Nei Comuni dell’isola spazio a giovani e donne

Le percentuali registrate in Sardegna sono molto più alte delle medie nazionali. Il record a Nuoro: il 42 per cento degli amministratori ha meno di 40 anni

SASSARI. Sono giovani, più della media nazionale. E in molti casi sono donne, in una percentuale superiore a quella registrata nel resto d’Italia. La classe politica sarda si è rinnovata, perlomeno a livello comunale. Il ricambio generazionale, e quello di genere, era un dato piuttosto evidente anche scorrendo i risultati delle ultime elezioni amministrative ma il turnover era già iniziato da qualche tempo, precisamente dal 2016. La conferma arriva dai dati raccolti e verificati dall’Istat che consegnano alla Sardegna un posto in prima fila quando si parla di amministratori comunali con meno di quarant’anni o di amministratrici donne.

La percentuali. La fotografia dell’Istat non lascia alcun dubbio. Nei consigli comunali della Sardegna siedono molti giovani, sono circa 1200, e sempre più donne. Se in Italia la media degli under 40 è del 31,3 per cento, In Sardegna sale fino ad arrivare al 36,9 per cento. Ci sono province, poi, che vanno molto oltre. I comuni della provincia di Nuoro hanno il 42,8 per cento di amministratori under 40. La provincia di Oristano è leggermente più anziana ma fa registrare comunque un dato significativo: 37,3 per cento. Stessa storia per le quote rosa, anche se con percentuali più vicine a quelle nazionali ma comunque superiori. In Italia la amministratrici comunali sono il 30,1 per cento del totale, in Sardegna la percentuale sale di circa due punti e si attesta sul 31,9 per cento. Ci sono comunque almeno due picchi significativi: nel cagliaritano le donne che siedono in consiglio comunale sono il 37 per cento mentre in provincia di Nuoro sono il 34.

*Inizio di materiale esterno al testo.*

(** A request that holds the mutex, or that nobody keeps from it, can act until it
    has its reply; the other requests stay where they are. *)
Lemma job_finishes n j p k :
  pool_inv p → p_jobs p !! n = Some j → (j_locked j = true ∨ unlocked p) → bounded k (j_task j) →
  ∃ i p' j', i ≤ k ∧ nsteps (job_step n) i p p' ∧ p_jobs p' = <[n := j']> (p_jobs p) ∧ finished j' ∧
    (j_locked j = true → nsteps holder_step i p p' ∧ j_locked j' = true).
Proof.
  remember (j_task j) as t eqn:Ht. revert j p k Ht.
  induction t as [r|next IH upd|t IH]; intros j p k Ht Hinv Hj Hfree Hb; symmetry in Ht.
  - exists 0, p, j. destruct (ended_replies p n j r Hinv Hj Ht) as [reply ->].
    split_and!; [lia|constructor|by rewrite insert_id|by exists reply|by split; [constructor|]].
  - destruct k as [|k]; [done|]. set (j1 := {| j_task := next (p_world p); j_locked := j_locked j |}).
    set (p1 := set_world (upd (p_world p)) (set_jobs (<[n := j1]> (p_jobs p)) p)).
    assert (pool_next (ChJob n) p = Some p1) as Hstep.
    { cbn [pool_next]. rewrite Hj. destruct j as [t l]. cbn in Ht. by rewrite Ht. }
    destruct (IH (p_world p) j1 p1 k) as (i & p' & j' & Hi & Hrun & Hjobs & Hfin & Hl); [done|..].
    + apply (pool_step_inv p p1); [by eapply pool_next_step|done].
    + apply lookup_insert_eq.
    + destruct Hfree as [|Hun]; [by left|right]. unfold unlocked. cbn [p_jobs p1 set_world set_jobs].
      intros m x [[<- <-]|[_ Hx]]%lookup_insert_Some; [exact (Hun n j Hj)|exact (Hun m x Hx)].
    + apply Hb.
    + exists (Datatypes.S i), p', j'. split_and!; [lia|by eapply nsteps_l| |done|].
      * rewrite Hjobs. cbn [p_jobs p1 set_world set_jobs]. apply insert_insert_eq.
      * intros Hlj. destruct (Hl Hlj) as [Hr' ?]. split; [|done]. eapply nsteps_l; [|exact Hr'].
        exists n, j. by auto.
  - destruct Hfree as [Hl|Hun].
    { destruct (holder_runs p n j Hinv Hj Hl) as [[? ?]|(? & ? & ?)]; congruence. }
    destruct k as [|k]; [done|]. set (j1 := {| j_task := t; j_locked := true |}).
    set (p1 := set_jobs (<[n := j1]> (p_jobs p)) p).
    assert (pool_next (ChJob n) p = Some p1) as Hstep.
    { cbn [pool_next]. rewrite Hj. destruct j as [tj l]. cbn in Ht. rewrite Ht. by rewrite decide_True. }
    destruct (IH j1 p1 k) as (i & p' & j' & Hi & Hrun & Hjobs & Hfin & Hl); [done| | |by left|done|].
    + apply (pool_step_inv p p1); [by eapply pool_next_step|done].
    + apply lookup_insert_eq.
    + exists (Datatypes.S i), p', j'. split_and!; [lia|by eapply nsteps_l| |done|].
      * rewrite Hjobs. cbn [p_jobs p1 set_jobs]. apply insert_insert_eq.
      * intros Hlj. by rewrite (Hun n j Hj) in Hlj.
Qed.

L’Anci. Il presidente della sezione sarda dell’associazione nazionale dei comuni, Emiliano Deiana, legge con soddisfazione i dati raccolti dall’Istat: «È una rilevazione significativa che racconta molto del mondo giovanile e di quello femminile – spiega Deiana che a sua volta è stato un sindaco giovanissimo nel comune di Bortigiadas – perché di questi tempi è più che importante programmare il futuro e i giovani non possono perdere altro tempo». Secondo il presidente dell’Anci l’apporto delle nuove leve è fondamentale: «Hanno sicuramente una marcia in più e mettono tanto entusiasmo in tutto quello che fanno». La donne, invece, oltre all’interesse per la gestione della cosa pubblica possono contare sulla doppia preferenza di genere che ha aperto le porte dell’amministrazione comunale a tante aspiranti consigliere: «È sicuramente uno strumento positivo ma non può essere applicato nei comuni che hanno meno di 5mila abitanti dove, comunque, abbiamo registrato un interesse sempre maggiore – continua Deiana – e hanno portato nelle amministrazioni una sensibilità che mancava soprattutto rispetto alla politiche familiari e al sociale con una grande attenzione a tutto quello che riguarda la cura delle persone».

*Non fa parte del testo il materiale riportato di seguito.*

(* ===== verification/Lives.v ===== *)
(** * Processes that come and go

    The disk outlives the daemon.  A [life] is one process on it: it opens the
    repository and then takes one backup or serves, and it is killed after any of
    its calls, or ends by itself.  What the next process finds is what the last
    one left. *)

From stdpp Require Import relations.
From S2P Require Import Prelude Calendar World Tasks Crates Core Store Stats Repository.
From S2P Require Import RepositoryInv RepositoryThms RepositoryOps History Sync Config Server ServerThms.
From S2P Require Import Daemon Async Interference Service Pool.

(** ** Running a task up to a point *)

Inductive executes {S A} : Task S A → World S → Task S A → World S → Prop :=
  | executes_stop t w : executes t w t w
  | executes_act next upd w t' w' :
      executes (next w) (upd w) t' w' → executes (Act next upd) w t' w'.

Section executes.
Context {S : Type} (I : World S → Prop) (rely guar : bool → World S → World S → Prop).
Context `{!∀ b, PreOrder (rely b), !∀ b, PreOrder (guar b)}.

Lemma executes_wpi {A} b (t t' : Task S A) Q w w' :
  executes t w t' w' → I w → wpi I rely guar b t Q w →
  I w' ∧ guar b w w' ∧ wpi I rely guar b t' Q w'.
Proof.
  induction 1 as [t w|next upd w t' w' _ IH]; intros Hi Hw; [done|].
  destruct (Hw w (reflexivity _) Hi) as (Hi' & Hg & Hw'). destruct (IH Hi' Hw') as (? & ? & ?).
  split_and!; [done|by etrans|done].
Qed.
End executes.

(** [n] actions. *)
Fixpoint run_for {S A} (n : nat) (t : Task S A) (w : World S) : Task S A * World S :=
  match n, t with S n, Act next upd => run_for n (next w) (upd w) | _, _ => (t, w) end.
Lemma executes_for {S A} n (t t' : Task S A) w w' : run_for n t w = (t', w') → executes t w t' w'.
Proof.
  revert t w. induction n as [|n IH]; intros t w; cbn [run_for]; [intros [= -> ->]; constructor|].
  destruct t; try (intros [= <- ->]; constructor). intros Hr. constructor. by apply IH.
Qed.

(** To its end, without a mutex. *)
Fixpoint lock_free {S A} (t : Task S A) : Prop :=
  match t with Done _ => True | Act next _ => ∀ w, lock_free (next w) | Lock _ => False end.
Lemma executes_run {S A} (t : Task S A) w r w' :
  run_task t w = (r, w') → lock_free t → executes t w (Done r) w'.
Proof.
  revert w. induction t as [r0|next IH upd|t IH]; intros w Hr Hl; simpl in *; [|by constructor; apply IH|done].
  injection Hr as -> ->. constructor.
Qed.
Lemma lock_free_act_bind {S A B} (m : M S A) (k : A → Task S B) :
  (∀ a, lock_free (k a)) → lock_free (act m ≫= k).
Proof. intros Hk w. cbn. by destruct (m w).1. Qed.

Section lives.
Context {S : Type} `{!Env, !Chrono, !UuidCrate, !SerdeJson, !HashCrates, !Zstd, !SqlEngine,
  !CollectionFile, !HttpCrates, !TarCrate, !AxumCrate, !MetadataStore S, !StoreModel S, !StoreOpen S}.
Context (root : Path).
Implicit Types w : World S.

Abbreviation entries w := (st_entries (w_db w)).

(** ** The two kinds of process *)

Definition open_repository_task : Task S () :=
  act (context "create backups directory" (create_dir_all (backups_dir root)));;
  act (context "create state directory" (create_dir_all (state_dir root)));;
  act store_new.

Definition run_once_main_task (config : SyncConfig) : Task S () :=
  sync ← act (sync_collection config);
  let hash := content_hash (collection_bytes sync) in
  outcome ← run_once_task root (payload_of sync) hash;
  match outcome with
  | RCreated entry => act (log Info "backup created" [("backup_id", uuid_to_string (id entry))])
  | RSkipped entry =>
      act (log Info "backup skipped (unchanged)" [("backup_id", uuid_to_string (id entry))])
  end.

Lemma means_open_repository : means open_repository_task (open_repository root store_new).
Proof. unfold open_repository_task, open_repository. means_solve. Qed.
Lemma means_run_once_main config : means (run_once_main_task config) (run_once_main root config).
Proof.
  unfold run_once_main_task, run_once_main. apply means_bind; [by auto with means|intros sync].
  apply means_bind; [apply means_run_once|]. intros [e|e]; by auto with means.
Qed.

(** The settings under which services were started. *)
Context (configured : ServiceStart → Prop).

(** A process starts without a closed gate.  A backup is not named after a second
    that has passed. *)
Inductive life : World S → World S → Prop :=
  (** it is killed or fails while it opens the repository *)
  | life_opens w t w' : executes open_repository_task w t w' → life w w'
  (** [run-once] *)
  | life_once account w w1 t w' :
      executes open_repository_task w (Done (Ok ())) w1 → fresh_seconds w1 →
      executes (run_once_main_task account) w1 t w' → life w w'
  (** the service *)
  | life_serves start w w1 p :
      configured start → executes open_repository_task w (Done (Ok ())) w1 →
      rtc (pool_step root start) (initial_pool (set_gate None w1)) p → life w (p_world p).

(** ** What the disk holds *)

(** The backups are sound; the tables may be missing. *)
Record disk_inv w : Prop := {
  di_wf : st_wf (migrate (w_db w));
  di_files : files_ok content_hash root (w_fs w) (entries w);
  di_dirs : dirs_distinct (entries w);
}.

Context `{!ChronoLaws, !UuidLaws, !SqlEngineLaws, !CollectionFileLaws, !StoreLaws S, !StoreOpenLaws S}.

Lemma backups_disk_inv w : backups_inv root w → disk_inv w.
Proof. intros [Hwf Hf Hd]. split; [by rewrite migrate_wf|done..]. Qed.

Definition same_entries w w' : Prop := entries w' = entries w.
#[local] Instance same_entries_preorder : PreOrder same_entries.
Proof. split; [done|]. intros w1 w2 w3 He1 He2. unfold same_entries in *. congruence. Qed.

Definition opening {A} (t : Task S A) (Q : bool → Res A → World S → Prop) w : Prop :=
  wpi disk_inv (λ _, eq) (λ _, same_entries) true t Q w.
Lemma opening_dir {B} msg p (k : () → Task S B) Q w :
  (∀ err w', Q true (Err err) w') → (∀ w', opening (k ()) Q w') →
  opening (act (context msg (create_dir_all p)) ≫= k) Q w.
Proof.
  intros He Hk. apply wpi_bind; [apply _|]. apply wpi_act. intros w1 _ [Hwf Hf Hd].
  apply wp_context. eapply wp_mono; [apply create_dir_all_spec|]. intros r w' (fs' & -> & Ha & _ & Hr).
  assert (disk_inv (set_fs fs' (tick_io w1))) by (split; [done|by eapply files_ok_dirs|done]).
  destruct r as [[]|err|]; [..|done]; (split_and!; [done|done|]);
    intros w3 <- _; cbn [task_post]; [apply Hk|apply He].
Qed.
Lemma opening_repository w :
  opening open_repository_task (λ _ r w', r = Ok () → st_wf (w_db w')) w.
Proof.
  unfold open_repository_task. apply opening_dir; [done|intros w1].
  apply opening_dir; [done|intros w2].
  apply wpi_act. intros w3 _ [Hwf Hf Hd]. eapply wp_mono; [apply store_new_law|].
  intros r w' (Hdo & Hm & _ & Hr). assert (entries w' = entries w3) as He
    by (by rewrite <- migrate_entries, Hm, migrate_entries).
  assert (w_fs w' = w_fs w3) as Hfs by apply Hdo.
  split_and!; [by split; rewrite ?Hm, ?Hfs, ?He|done|].
  intros w4 <- _ ->. by rewrite Hr.
Qed.
Lemma opened_disk w t w' :
  executes open_repository_task w t w' → disk_inv w →
  disk_inv w' ∧ entries w' = entries w ∧ (t = Done (Ok ()) → backups_inv root w').
Proof.
  intros Hex Hi. destruct (executes_wpi disk_inv (λ _, eq) (λ _, same_entries) true _ _ _ w w' Hex Hi
    (opening_repository w)) as (Hi' & He & Hw).
  split_and!; [done|done|]. intros ->. destruct Hi' as [Hwf Hf Hd]. split; [|done..].
  by apply (Hw w').
Qed.

Lemma opened_runs w w' :
  open_repository root store_new w = (Ok (), w') → disk_inv w →
  backups_inv root w' ∧ entries w' = entries w.
Proof.
  intros Hop Hi. destruct (opened_disk w (Done (Ok ())) w') as (_ & He & Hb); [|done|by auto].
  apply (executes_run _ _ (Ok ()) w'); [by rewrite means_open_repository|].
  apply lock_free_act_bind; intros []. apply lock_free_act_bind; intros []. by intros.
Qed.

Context (Huu : uuids_ok) (Hclk : ∀ start, configured start → clock_ok (start_retention start)).
Context (Hrange : ∀ n, rfc3339_range (clock n)).
Context (clock_mono : ∀ n m, n ≤ m → (clock n ≤ clock m)%Z).

#[local] Instance sched_guar_preorder may_go b : PreOrder (sched_guar (S := S) may_go b).
Proof.
  split; [by intros w; split_and!; [|lia|]|]. intros w1 w2 w3 (Hg1 & Hc1 & Hk1) (Hg2 & Hc2 & Hk2).
  split_and!; [congruence|lia|by etrans].
Qed.
Lemma sound_run_once_main may_go account w :
  fresh_seconds w → sound root may_go (run_once_main_task account) w.
Proof.
  intros Hfs. unfold run_once_main_task. eapply sound_calm; [apply calm_sync|].
  intros sync w1 w2 Hk1 Hk2 Hd. cbv zeta. apply sound_bind.
  - apply (sound_run_once root may_go (payload_of sync)); [done..|by intros d [= <-]|].
    apply (fresh_seconds_keeps root w); [by trans w1|done].
  - intros [e|e] w3; eapply sound_last, calm_log.
Qed.

(** What one process does to the disk. *)
Definition outlived w w' : Prop := ∀ e, e ∈ entries w → e ∈ entries w' ∨
  ∃ start, configured start ∧ expired (S := S) (start_retention start) e.
#[export] Instance outlived_preorder : PreOrder outlived.
Proof.
  split; [by left|]. intros w1 w2 w3 He1 He2 e He. destruct (He1 e He) as [?|]; [by apply He2|by right].
Qed.
Lemma life_disk w w' : life w w' → disk_inv w → disk_inv w' ∧ outlived w w'.
Proof.
  intros Hlife Hi. destruct Hlife as [w t w' Hex|account w w1 t w' Hop Hfs Hex|start w w1 p Hs Hop Hrun].
  - destruct (opened_disk _ _ _ Hex Hi) as (Hi' & He & _). split; [done|].
    intros e. rewrite He. by left.
  - destruct (opened_disk _ _ _ Hop Hi) as (_ & He & Hb). specialize (Hb eq_refl).
    destruct (executes_wpi (backups_inv root) (sched_rely root) (sched_guar (λ _, False)) true _ _ _ w1 w'
      Hex Hb (sound_run_once_main (λ _, False) account w1 Hfs)) as (Hi' & (_ & _ & Hk) & _).
    split; [by apply backups_disk_inv|]. intros e. rewrite <- He. intros Hin. left.
    by destruct (Hk e Hin).
  - destruct (opened_disk _ _ _ Hop Hi) as (_ & He & Hb). specialize (Hb eq_refl).
    destruct (pool_run_inv root start clock_mono Huu (Hclk start Hs) _ _ Hrun) as [Hp Hk].
    { apply initial_pool_inv. by destruct Hb. }
    split; [apply backups_disk_inv, Hp|]. intros e Hin. rewrite <- He in Hin.
    destruct (Hk e Hin) as [?|?]; [by left|right]. by exists start.
Qed.
Lemma lives_disk w w' : rtc life w w' → disk_inv w → disk_inv w' ∧ outlived w w'.
Proof.
  induction 1 as [w|w w1 w2 Hlife _ IH]; intros Hi; [done|].
  destruct (life_disk w w1 Hlife Hi) as [Hi1 Ho1]. destruct (IH Hi1) as [Hi2 Ho2].
  split; [done|by etrans].
Qed.
End lives.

L’amministratrice. Stefania Piras, sindaco di Oniferi, rappresenta appieno il campione fotografato dall’Istat: giovane, donna e impegnata in politica. E la sua avvenuta alla guida del comune del Nuorese è arrivata al secondo mandato che sta affrontando con una giunta composta da sole donne : «Ma sarà l’ultimo perché è giusto garantire un ricambio – spiega la sindaca prima di mettere in chiaro un aspetto fondamentale della faccenda –. Attenzione, essere giovani non vuol dire automaticamente essere nuovi. Anzi, ci sono trentenni che escono dalla scuole di partito che sembrano le fotocopie ringiovanite di chi li ha preceduti». Quando però ci sono le capacità, la carta d’identità fresca di stampa può essere un vantaggio : «In linea di massima la gioventù porta innovazione, proprio come le donne portano maggiore sensibilità verso la cura del sociale, della scuola e della famiglia che sono punti fondamentali, ad esempio, per combattere lo spopolamento. Noi ci stiamo provando anche con i bonus bebè – spiega la sindaca. E in effetti qualcosa si muove
dato che a Oniferi, 950 residenti, nell’ultimo anno sono nati 14 bimbi: «Ma non è mica tutto merito nostro – spiega ancora Stefania Piras –, diciamo che chi sceglie di vivere in una piccola comunità si impegna per cercare di migliorarla. Noi ci proviamo con l’amministrazione, tutto qua».